E' il formidabile esordio alla regia di uno dei più interessanti registi giapponesi contemporanei. Volto conosciutissimo in Giappone data la sua attività in tv, Kitano dirige un film dal canovaccio classico di un anonimo poliziesco rendendolo personalissimo, stilisticamente originale e "...eccitante sino alla provocazione" (dal dizionario dei film Morandini), all'insegna della morte, interiore ancor prima che biologica. La figura di Kitano riempie lo schermo, facilmente identificabile grazie al suo caratteristico incedere ciondolante (numerose le scene che lo ritraggono mentre, semplicemente, cammina per la strada andando da un posto all'altro) e fa sì che la sua presenza costituisca la ragion d'essere del film (un pò come la figura di Woody Allen nei suoi film).

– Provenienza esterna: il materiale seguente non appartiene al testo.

(** [git_message_trailer_iterator_free(_iter)]. *)
Definition git_message_trailer_iterator_free (_iter : iterator_ptr) (h : heap)
    : heap :=
  match _iter with
  | NULL => h
  | At a iter => git__free a (git__free (trailer_block_addr iter) h)
  end.

(** The locals and the iterator fields that the loop of
    [git_message_trailer_iterator_next] works on.  [m_key] and [m_value] are
    [*key_out] and [*value_out], offsets into the block; [None] is a pointer
    that was never assigned. *)
Record machine : Type := Machine {
  m_block : list ascii;
  m_ptr : Z;
  m_state : trailer_state;
  m_key : option Z;
  m_value : option Z
}.

(** [NEXT(st)] and [GOTO(st)]. *)
Definition NEXT (st : trailer_state) (m : machine) : machine :=
  Machine (m_block m) (m_ptr m + 1) st (m_key m) (m_value m).

Definition GOTO (st : trailer_state) (m : machine) : machine :=
  Machine (m_block m) (m_ptr m) st (m_key m) (m_value m).

(** [iter->ptr[d] = 0]. *)
Definition poke (d : Z) (m : machine) : machine :=
  Machine (put (m_block m) (m_ptr m + d) NUL) (m_ptr m) (m_state m)
    (m_key m) (m_value m).

Definition is_sp_tab (c : ascii) : bool := Ascii.eqb c SP || Ascii.eqb c TAB.

(** One turn of the [while]/[switch]: [inl] to go round again, [inr] for
    [goto ret]. *)
Definition step (m : machine) : machine + machine :=
  let c := get (m_block m) (m_ptr m) in
  match m_state m with
  | S_START =>
      if Ascii.eqb c NUL then inr m
      else inl (GOTO S_KEY
                  (Machine (m_block m) (m_ptr m) (m_state m)
                     (Some (m_ptr m)) (m_value m)))
  | S_KEY =>
      if Ascii.eqb c NUL then inr m
      else if isalnum c || Ascii.eqb c "-"%char then inl (NEXT S_KEY m)
      else if is_sp_tab c then inl (NEXT S_KEY_WS (poke 0 m))
      else if strchr_in TRAILER_SEPARATORS c
      then inl (NEXT S_SEP_WS (poke 0 m))
      else inl (GOTO S_IGNORE m)
  | S_KEY_WS =>
      if Ascii.eqb c NUL then inr m
      else if is_sp_tab c then inl (NEXT S_KEY_WS m)
      else if strchr_in TRAILER_SEPARATORS c then inl (NEXT S_SEP_WS m)
      else inl (GOTO S_IGNORE m)
  | S_SEP_WS =>
      if Ascii.eqb c NUL then inr m
      else if is_sp_tab c then inl (NEXT S_SEP_WS m)
      else inl (NEXT S_VALUE
                  (Machine (m_block m) (m_ptr m) (m_state m)
                     (m_key m) (Some (m_ptr m))))
  | S_VALUE =>
      if Ascii.eqb c NUL then inl (GOTO S_VALUE_END m)
      else if Ascii.eqb c LF then inl (NEXT S_VALUE_NL m)
      else inl (NEXT S_VALUE m)
  | S_VALUE_NL =>
      if Ascii.eqb c SP then inl (NEXT S_VALUE m)
      else inl (GOTO S_VALUE_END (poke (-1) m))
  | S_VALUE_END => inr m
  | S_IGNORE =>
      if Ascii.eqb c NUL then inr m
      else if Ascii.eqb c LF then inl (NEXT S_START m)
      else inl (NEXT S_IGNORE m)
  end.

Fixpoint run (fuel : nat) (m : machine) : option machine :=
  match fuel with
  | O => None
  | S fuel' =>
      match step m with
      | inl m' => run fuel' m'
      | inr m' => Some m'
      end
  end.

(** Turns of the loop that are enough from offset [p] of [block]. *)
Definition run_fuel (block : list ascii) (p : Z) : nat :=
  Z.to_nat (3 * (Z.of_nat (List.length block) - p) + 3).

(** [git_message_trailer_iterator_next(key_out, value_out, _iter)]: the return
    code, [*key_out], [*value_out] and the iterator afterwards. *)
Definition git_message_trailer_iterator_next (key_out value_out : option Z)
    (iter : trailer_iterator)
    : option (Z * option Z * option Z * trailer_iterator) :=
  let rc := 0 in
  if Ascii.eqb (get (trailer_block iter) (ptr iter)) NUL
  then Some (GIT_ITEROVER, key_out, value_out, iter)
  else
    match run (run_fuel (trailer_block iter) (ptr iter))
            (Machine (trailer_block iter) (ptr iter) S_START
               key_out value_out) with
    | None => None
    | Some m =>
        Some (rc, m_key m, m_value m,
              Iterator (trailer_block_addr iter) (m_block m)
                (block_len iter) (m_ptr m))
    end.

(** What a caller reads through a [const char *] into the block. *)
Definition view (iter : trailer_iterator) (p : option Z)
    : option (list ascii) :=
  option_map (fun k => cstr (suffix (trailer_block iter) k)) p.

E' quindi una pellicola fortemente egomaniaca, ma al tempo stesso funzionale ad un discorso più vasto, denunciatario di una crisi esistenziale e testimone di un nuovo tipo di cinema. Come ha fatto notare giustamente Enrico Ghezzi, Takeshi Kitano è, assieme a Quentin Tarantino, uno dei registi che più ha sperimentato negli ultimi due decenni, dando vita a nuovi tipi di linguaggio cinematografico: il secondo attinge dal passato, facendo del citazionismo e del riuso un'arte, arrivando a geniali commistioni di genere; il primo invece sembra rinunciare a qualunque cosa fatta in precedenza, non assomiglia a nulla, non è paragonabile, stilisticamente parlando, ad altri autori: è un cinema dell'atto più che della parola (ed in questo è profondamente diverso da Tarantino, che ha fatto delle lunghe sequenze dialogiche il suo marchio di fabbrica), del movimento spaziale contrapposto alla stasi esistenziale e di una certa tendenza alla ripetizione rituale di uno schema, che sempre si conclude con la morte del protagonista, ovvero quasi sempre dello stesso attore/regista (almeno per la prima parte della sua carriera, fino a prima di Takeshi's; da quel film in poi il suo cinema diventerà qualcosa di ancora diverso). Regista anomalo, interessantissimo, Takeshi Kitano si impone nel mondo del cinema già dal suo primo lungometraggio. Da vedere. Distribuito in DVD dalla Rarovideo in coppia con Boiling Point.